Like death and taxes, stress is one of those universal certainties. Everyone, at one time or another, has felt overwhelmed or in over their heads or burned out. In her book, The Stress Solution: A Revolutionary New Method for Emotional Resilience, health psychologist and New York Times bestselling author Dr. Laurel Mellin, PhD., shares her simple system of Emotional Brain Training (EBT), a scientific technique to re-wire the brain to de-stress and find joy in just minutes.
And frankly, it couldn’t have come at a better time. In the book, Mellin refers to an April 2020 study conducted by San Diego State University that showed that 70 percent of participants met the criteria for moderate-to-serious mental distress, compared with only 22 percent in 2018. “In June 2020,” Mellin adds, “happiness plummeted to an all-time low in the U.S. Among adults under 25, roughly 90 percent screened positive for moderate-to-severe depression, and 80 percent screened positive for moderate-to-severe anxiety.”
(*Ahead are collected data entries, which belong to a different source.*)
(* ===== verification/BrokerLinks.v ===== *)
(** * Links between interfaces

    A publication and a subscription to it may reach the root broker in either
    order, and the two sides are told of each other all the same. *)

From S2P Require Import Prelude BrokerBase StateMonad HTime Identifiers DualVector JsonBuilder TimeDependencies TimeCoordinator ForwardingTimeCoordinator HandleManager UnknownHandleManager CoreTypes CoreBroker BrokerInterfaces BrokerControl BrokerQueries BrokerCommands BrokerFacts BrokerSpec Wire ActionMessage.
Import Basic (BasicHandleInfo) Kind (handle_type) FedInfo (BasicFedInfo) BrkInfo (BasicBrokerInfo) Brk Links Control Queries Commands.

(** Keys that are not in a multimap. *)
Lemma getTargets_nil {V} (mm : multimap V) k : getTargets mm k = [] -> mm_erase k mm = mm.
Proof.
  unfold getTargets, mm_erase. intros Hn. apply fmap_nil_inv in Hn.
  induction mm as [|kv mm IH]; [done|]. rewrite filter_cons in Hn |- *.
  destruct (decide (fst kv = k)) as [|Hk]; [done|]. rewrite decide_True by done. f_equal. auto.
Qed.

Lemma getTargets_app {V} (mm mm' : multimap V) k : getTargets (mm ++ mm') k = getTargets mm k ++ getTargets mm' k.
Proof. unfold getTargets. by rewrite filter_app, fmap_app. Qed.

Lemma mm_erase_app {V} (mm mm' : multimap V) k : mm_erase k (mm ++ mm') = mm_erase k mm ++ mm_erase k mm'.
Proof. apply filter_app. Qed.

Section Links.
Context `{Platform} {C : Type -> Type} `{DualVectorLaws C} `{JsonLib}.
Context (fmt_format : string -> list string -> string).
Implicit Types (b : CoreBroker C) (m : ActionMessage).

Definition sending (l : list broker_event) b : CoreBroker C := b <| outputs ::= fun l' => l' ++ l |>.

Lemma outputs_twice b l1 l2 : sending l2 (sending l1 b) = sending (l1 ++ l2) b.
Proof. unfold sending. destruct b. cbn. by rewrite <- app_assoc. Qed.

Lemma routeMessage_eq m b :
  routeMessage m b = Some (tt, sending [Transmit (getRoute_of (dest_id m) b) m] b).
Proof.
  unfold routeMessage, getRoute. cbv [bind_first gets mbind M_bind]. unfold getRoute_of.
  destruct ((dest_id m =? parent_broker_id) || (dest_id m =? higher_broker_id b)) eqn:E; [done|].
  cbv beta. rewrite E. done.
Qed.

Lemma transmit_routed_eq m b :
  transmit_routed m b = Some (tt, sending [Transmit (getRoute_of (dest_id m) b) m] b).
Proof. done. Qed.

(** ** The registry after a registration *)

Definition added_handle (what : handle_type) m b : BasicHandleInfo :=
  local_info b m (Basic.new_handle (source_id m) (source_handle m) what (name m) (getString 0 m) (getString 1 m)).

Definition added_handles (what : handle_type) m b : HandleManager :=
  let hm := snd (addHandle_with (source_id m) (source_handle m) what (name m) (getString 0 m) (getString 1 m) (handles b)) in
  hm <| HandleManager.handles ::= alter (fun _ => added_handle what m b) (pred (length (HandleManager.handles hm))) |>.

Lemma add_handle_eq what m b :
  name m <> "" ->
  add_handle what (name m) (getString 0 m) (getString 1 m) m b =
    Some (added_handle what m b, b <| handles := added_handles what m b |>).
Proof.
  intros Hn. unfold add_handle, added_handles, added_handle, addHandle_with, act_key.
  rewrite bool_decide_true by done. done.
Qed.

Lemma added_publication_found m b :
  name m <> "" -> publications (handles b) !! name m = None ->
  Z.of_nat (length (HandleManager.handles (handles b))) < 2 ^ 31 ->
  getPublication (name m) (added_handles Kind.publication m b) = Some (added_handle Kind.publication m b).
Proof.
  intros Hne Hno Hsmall. unfold added_handles, addHandle_with, act_key. rewrite bool_decide_true by done.
  set (h := Basic.new_handle _ _ _ _ _ _). cbn [snd].
  unfold getPublication, addSearchFields. cbn [Basic.handleType h Basic.new_handle].
  cbn -[emplace next_index swrap].
  assert (He : emplace (name m) (next_index (handles b)) (publications (handles b)) =
               <[name m := next_index (handles b)]> (publications (handles b))) by (unfold emplace; by rewrite Hno).
  rewrite He, lookup_insert_eq. cbn -[emplace next_index swrap]. unfold at_index, next_index.
  rewrite swrap_id by (unfold in_signed; lia). rewrite Nat2Z.id. cbn -[emplace swrap].
  rewrite length_app, Nat.add_1_r. cbn [pred].
  rewrite list_lookup_alter, decide_True by done. by rewrite list_lookup_middle.
Qed.

Lemma getPublication_none k b : publications (handles b) !! k = None -> getPublication k (handles b) = None.
Proof. intros Hn. unfold getPublication. by rewrite Hn. Qed.

Lemma added_handle_key what m b :
  Basic.key (added_handle what m b) = name m /\ Basic.handle (added_handle what m b) = getSource m /\
  Basic.type (added_handle what m b) = getString 0 m /\ Basic.units (added_handle what m b) = getString 1 m /\
  Basic.flags (added_handle what m b) = flags m.
Proof. unfold added_handle, local_info. by destruct (global_id_translation b !! source_id m). Qed.

(** ** The four cases *)

(** A publication that nobody waits for. *)
Lemma addPublication_alone m b :
  isRootc b = true -> name m <> "" -> publications (handles b) !! name m = None ->
  checkForPublications (name m) (unknownHandles b) = [] -> checkForLinks (name m) (unknownHandles b) = [] ->
  addPublication m b = Some (tt, b <| handles := added_handles Kind.publication m b |>).
Proof.
  intros Hr Hne Hno Hp Hl. unfold addPublication, find_publication. cbv [bind_first gets mbind M_bind].
  rewrite (getPublication_none _ _ Hno), (add_handle_eq Kind.publication m b Hne). set (b1 := b <| handles := _ |>).
  change (isRootc b1) with (isRootc b). rewrite Hr. cbn [negb].
  unfold FindandNotifyPublicationTargets. cbv [bind_first gets mbind M_bind].
  destruct (added_handle_key Kind.publication m b) as (-> & _).
  change (unknownHandles b1) with (unknownHandles b). rewrite Hp. cbn [for_each].
  unfold skip, mret, M_ret. cbv beta iota. change (unknownHandles b1) with (unknownHandles b). by rewrite Hl.
Qed.

(** the notices that the code sends for a link, to the publisher and to the
    subscriber, with what is left to the caller *)
Definition link_notices (pub : BasicHandleInfo) (first second : ActionMessage) b : list broker_event :=
  [Transmit (getRoute_of (fed_id (Basic.handle pub)) b) first;
   Transmit (getRoute_of (dest_id second) b) second].

(** A subscription to a publication that is there. *)
Definition found_first (pub : BasicHandleInfo) m : ActionMessage :=
  setDestination (Basic.handle pub) (setAction cmd_add_subscriber m) <| payload := "" |>.
Definition found_second (pub : BasicHandleInfo) m : ActionMessage :=
  setStringData [Basic.type pub; Basic.units pub]
    (swapSourceDest (setAction cmd_add_publisher (found_first pub m))).

Lemma subscription_found pub fed m b :
  messageAction m = cmd_add_named_publication -> getPublication (name m) (handles b) = Some pub ->
  dv_get_id (Basic.getFederateId pub) (_federates b) = Some fed -> FedInfo.isDisconnected fed = false ->
  checkForNamedInterface m b =
    Some (tt, sending (link_notices pub (found_first pub m) (found_second pub m) b) b).
Proof.
  intros Ha Hp Hf Hd. apply bind_Some in Hf as (p & Hfind & Hfed).
  unfold checkForNamedInterface. rewrite Ha. unfold named_publication, find_publication, federate_gone, federate_at.
  cbv [bind_first gets mbind M_bind deref]. rewrite Hp. cbv beta iota. rewrite Hfind, Hfed. cbn [mret M_ret].
  unfold mret, M_ret. cbv beta iota. rewrite Hd. cbn [negb]. fold (found_first pub m).
  rewrite routeMessage_eq. fold (found_second pub m). rewrite routeMessage_eq.
  cbv beta iota. transitivity (Some (tt, sending [Transmit (getRoute_of (dest_id (found_second pub m)) b) (found_second pub m)]
    (sending [Transmit (getRoute_of (fed_id (Basic.handle pub)) b) (found_first pub m)] b))); [done|].
  by rewrite outputs_twice.
Qed.

(** A subscription to a publication that is not there. *)
Definition waiting_for m b : CoreBroker C :=
  b <| unknownHandles ::= addUnknownPublication (name m) (getSource m) (flags m) |>.

Lemma subscription_unknown m b :
  messageAction m = cmd_add_named_publication -> isRootc b = true ->
  publications (handles b) !! name m = None ->
  checkForNamedInterface m b = Some (tt, waiting_for m b).
Proof.
  intros Ha Hr Hno. unfold checkForNamedInterface, keep_unknown. rewrite Ha.
  unfold named_publication, find_publication. cbv [bind_first gets mbind M_bind].
  rewrite (getPublication_none _ _ Hno). unfold mret, M_ret. cbv beta iota. by rewrite Hr.
Qed.

(** A publication for which one subscription waits. *)
Definition late_first (pub : BasicHandleInfo) (sub : targetInfo) : ActionMessage :=
  setDestination (Basic.handle pub) (setSource (fst sub) (newMessage cmd_add_subscriber)) <| flags := snd sub |>.
Definition late_second (pub : BasicHandleInfo) (sub : targetInfo) : ActionMessage :=
  setStringData [Basic.type pub; Basic.units pub]
    (setSource (Basic.handle pub) (setDestination (fst sub) (setAction cmd_add_publisher (late_first pub sub)))
       <| payload := Basic.type pub |> <| flags := Basic.flags pub |>).

Lemma addPublication_awaited m sub b :
  isRootc b = true -> name m <> "" -> publications (handles b) !! name m = None ->
  checkForPublications (name m) (unknownHandles b) = [sub] -> checkForLinks (name m) (unknownHandles b) = [] ->
  let pub := added_handle Kind.publication m b in
  addPublication m b =
    Some (tt, sending (link_notices pub (late_first pub sub) (late_second pub sub) b)
                (b <| handles := added_handles Kind.publication m b |>)
                <| unknownHandles ::= clearPublication (name m) |>).
Proof.
  intros Hr Hne Hno Hp Hl pub. unfold addPublication, find_publication. cbv [bind_first gets mbind M_bind].
  rewrite (getPublication_none _ _ Hno), (add_handle_eq Kind.publication m b Hne). fold pub.
  set (b1 := b <| handles := _ |>). change (isRootc b1) with (isRootc b). rewrite Hr. cbn [negb].
  unfold FindandNotifyPublicationTargets. cbv [bind_first gets mbind M_bind].
  destruct (added_handle_key Kind.publication m b) as (Hk & _). fold pub in Hk. rewrite Hk.
  change (unknownHandles b1) with (unknownHandles b). rewrite Hp. cbn [for_each]. unfold mbind, M_bind. cbv beta.
  rewrite transmit_routed_eq. cbv beta iota. rewrite transmit_routed_eq. cbv beta iota.
  set (b2 := sending _ (sending _ b1)).
  assert (Hb2 : b2 = sending (link_notices pub (late_first pub sub) (late_second pub sub) b) b1)
    by (unfold b2; rewrite outputs_twice; done).
  unfold skip, mret, M_ret. cbv beta iota. change (unknownHandles b2) with (unknownHandles b). rewrite Hl.
  cbn [for_each nonempty orb when]. unfold skip, mret, M_ret, set_unknown, modifies. cbv beta iota.
  by rewrite Hb2.
Qed.
(* ===== verification/CoreCalls.v ===== *)
(** * A core: the calls of its federates

    Models the functions of [src/helics/core/CommonCore.cpp] that federates and
    applications call, on their own threads: what each changes at once and what
    it puts into the queue of the core.  A call gives a value or throws.  What
    [waitCoreRegistration] answers and what the federate answers to
    [waitSetup] are arguments, since the caller waits for the loop of the core.
    The calls in which a federate waits for a grant are not here. *)

From Stdlib Require Import Ascii.
From stdpp Require Import pretty.
From S2P Require Import Prelude HTime Identifiers CoreData StateMonad DualVector JsonBuilder TimeDependencies TimeCoordinator ForwardingTimeCoordinator NamedInputInfo EndpointInfo InterfaceInfo HandleManager CoreTypes FederateState CoreBroker CommonCore CoreFilters CoreControl ActionMessage.
Import Basic (BasicHandleInfo) Kind (handle_type) Fed (FederateState) Local (LocalFed) Core CFilters CControl.

Inductive exn :=
  | InvalidIdentifier (what : string)
  | InvalidParameter (what : string)
  | RegistrationFailure (what : string)
  | FunctionExecutionFailure (what : string)
  | InvalidFunctionCall (what : string)
  | ConnectionFailure (what : string)
  | HelicsSystemFailure
  | HelicsException (what : string).
Lemma source_filter_typed m fc : preserves core_typed (source_filter (C := C) (D := D) m fc).
Proof.
  unfold source_filter. cbv [bind_first]. core_step; [auto with core_ops|]. destruct a; [apply preserves_skip|].
  apply preserves_with_pointer. intros ptr.
  apply preserves_bind; [apply set_coordinator_with; intros; by apply add_source_ok|intros _].
  apply preserves_bind_gets. intros c _. apply preserves_when. intros _. apply flag_handle_with.
Qed.

Lemma processFilterInfo_typed m : preserves core_typed (processFilterInfo (C := C) (D := D) m).
Proof.
  pose proof source_filter_typed. unfold processFilterInfo, destination_filter, routeMessage_move. walk_core.
Qed.
#[local] Hint Resolve processFilterInfo_typed : core_ops.

(** the coordinators with all the source filters that [K] says they have *)
Definition typed_sources (K : gmap interface_handle (list pointer)) c : Prop :=
  core_typed c /\ allSourceFilters <$> filterCoord c = K.

Lemma organize_typed K h fc :
  K !! h = Some (allSourceFilters fc) -> preserves (typed_sources K) (organize (C := C) (D := D) h fc).
Proof.
  intros Hk c a c' [Hc HK]. unfold organize, getHandleInfo, set_coordinator. cbv [bind_first gets deref modifies skip mbind mret M_ret M_bind].
  destruct (HandleManager.getHandleInfo h (handles c)) as [hi|]; [|by intros [= <- <-]].
  destruct (allSourceFilters fc) as [|p0 l0] eqn:El; [by intros [= <- <-]|]. rewrite <- El in *. clear El p0 l0.
  destruct (filters_at (allSourceFilters fc) c) as [all|] eqn:Ea; [|done].
  destruct (order_filters _ all) as [o|] eqn:Eo; [|done]. intros [= <- <-]. split; [|done]. split.
  - apply set_coordinator_typed; [done|]. intros fc0 Hf []. split; try done. cbn. intros ptr Hp.
    apply (order_filters_drawn _ _ _ Eo), list_elem_of_fmap in Hp as ([ptr' f] & -> & Hf').
    assert (allSourceFilters fc0 = allSourceFilters fc) as ->.
    { rewrite <- HK, lookup_fmap, Hf in Hk. by injection Hk. }
    unfold filters_at in Ea. apply mapM_Some in Ea. apply list_elem_of_lookup in Hf' as [i Hi].
    destruct (Forall2_lookup_r _ _ _ _ _ Ea Hi) as (q & Hq & Hs).
    destruct (filter_of q c) as [f'|]; simplify_eq/=. by apply list_elem_of_lookup_2 in Hq.
  - cbn. rewrite <- HK. apply map_eq. intros h'. rewrite !lookup_fmap, lookup_alter. case_decide; [subst|done].
    by destruct (filterCoord c !! h').
Qed.

Lemma organizeFilterOperations_typed : preserves core_typed (organizeFilterOperations (C := C) (D := D)).
Proof.
  intros c a c' Hc Hr. unfold organizeFilterOperations in Hr. cbv [bind_first gets mbind M_bind] in Hr.
  split; [|by destruct a].
  refine (proj1 (preserves_inv (typed_sources (allSourceFilters <$> filterCoord c)) _ _ _ _ _ _ Hr)); [|by split].
  apply preserves_for_each. intros [h fc] He%elem_of_map_to_list. apply organize_typed. rewrite lookup_fmap. by apply (f_equal (fmap allSourceFilters)) in He.
Qed.

Lemma processFilterReturn_typed m : preserves core_typed (processFilterReturn (C := C) (D := D) m).
Proof. apply (processFilterReturn_flow any_action); auto with core_ops. Qed.
#[local] Hint Resolve organizeFilterOperations_typed processFilterReturn_typed : core_ops.

(** ** Interfaces *)

Lemma copy_handle_typed h : preserves core_typed (copy_handle (C := C) (D := D) h).
Proof. apply preserves_modifies. intros c Hc. destruct (HandleManager.getHandleInfo _ _); [|done]. destruct Hc. by split. Qed.

Lemma use_filter_handle_typed h : preserves core_typed (use_filter_handle (C := C) (D := D) h).
Proof. apply preserves_modifies. intros c Hc. destruct (getFilter_at _ _); [|done]. destruct Hc. by split. Qed.

Lemma setAsUsed_typed i h : preserves core_typed (setAsUsed (C := C) (D := D) i h).
Proof. unfold setAsUsed, getHandleInfo. walk_core. Qed.
#[local] Hint Resolve copy_handle_typed use_filter_handle_typed setAsUsed_typed : core_ops.

Lemma registerInterface_typed m : preserves core_typed (registerInterface (C := C) (D := D) m).
Proof. unfold registerInterface, register_endpoint, register_filter, tell_interdependency, getFederateCore, transmit, routeMessage_move. walk_core. Qed.
Lemma to_federate_typed m : preserves core_typed (to_federate (C := C) (D := D) m).
Proof. unfold to_federate, getFederateCore. walk_core. Qed.
#[local] Hint Resolve registerInterface_typed to_federate_typed : core_ops.

Lemma addTargetToInterface_typed m : preserves core_typed (addTargetToInterface (C := C) (D := D) m).
Proof. unfold addTargetToInterface, add_filter_target, add_endpoint_target, add_federate_target, getFederateCore. walk_core. Qed.
Lemma removeTargetFromInterface_typed m : preserves core_typed (removeTargetFromInterface (C := C) (D := D) m).
Proof. unfold removeTargetFromInterface. walk_core. Qed.
#[local] Hint Resolve addTargetToInterface_typed removeTargetFromInterface_typed : core_ops.

Lemma checkForNamedInterface_typed m : preserves core_typed (checkForNamedInterface (C := C) (D := D) m).
Proof. unfold checkForNamedInterface, add_named, both_ways, routeMessage_move. walk_core. Qed.
Lemma removeNamedTarget_typed m : preserves core_typed (removeNamedTarget (C := C) (D := D) m).
Proof. unfold removeNamedTarget, remove_named, both_ways, routeMessage_move. walk_core. Qed.
Lemma close_filter_typed h p : preserves core_typed (close_filter (C := C) (D := D) h p).
Proof. unfold close_filter, routeMessage. walk_core. Qed.
#[local] Hint Resolve checkForNamedInterface_typed removeNamedTarget_typed close_filter_typed : core_ops.

Lemma disconnectInterface_typed m : preserves core_typed (disconnectInterface (C := C) (D := D) m).
Proof. unfold disconnectInterface, getFederateCore, transmit. walk_core. Qed.
#[local] Hint Resolve disconnectInterface_typed : core_ops.

(** ** Start, end and configuration *)

Context (fmt_format : string -> list string -> string) (addr : string).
So where does Emotional Behavioral Training come in? Mellin says that EBT “is based on neuroplasticity. Each time you switch off stress, you change your wiring. Over time, your brain becomes wired for radical resilience, leaning into adversity and coming out the other side stronger, happier, and healthier.”
But before you can learn to lean into adversity in order to make you stress work for you, it’s important know your emotional stress style. Read on for how Mellin describes each of the three styles.
3 Styles of Emotional Stress
1. Unnecessary Low
“It’s easy to know if that’s your emotional stress style,” Mellin writes, “because it feels bad and, at the very least, the discomfort of those states can get your attention.” Folks who experience this type of emotional stress might deal with depression, anxiety, panic or shame.
The second emotional stress style is to have no feelings. Mellin describes those in this category as being almost like a deer in the headlights. “Many people who have this style believe they have no stress,” she writes. “Perhaps they ease stress with eating, drinking, spending, working or other options, but overall, they have no feelings.”
3. False High
The last of the three emotional stress styles is the most challenging style, Mellin notes. Why? Because it feels so good. “We have the illusion that everything is fantastic, and only later when we awake from that state (often much later), do we realize we are hurting ourselves or others.”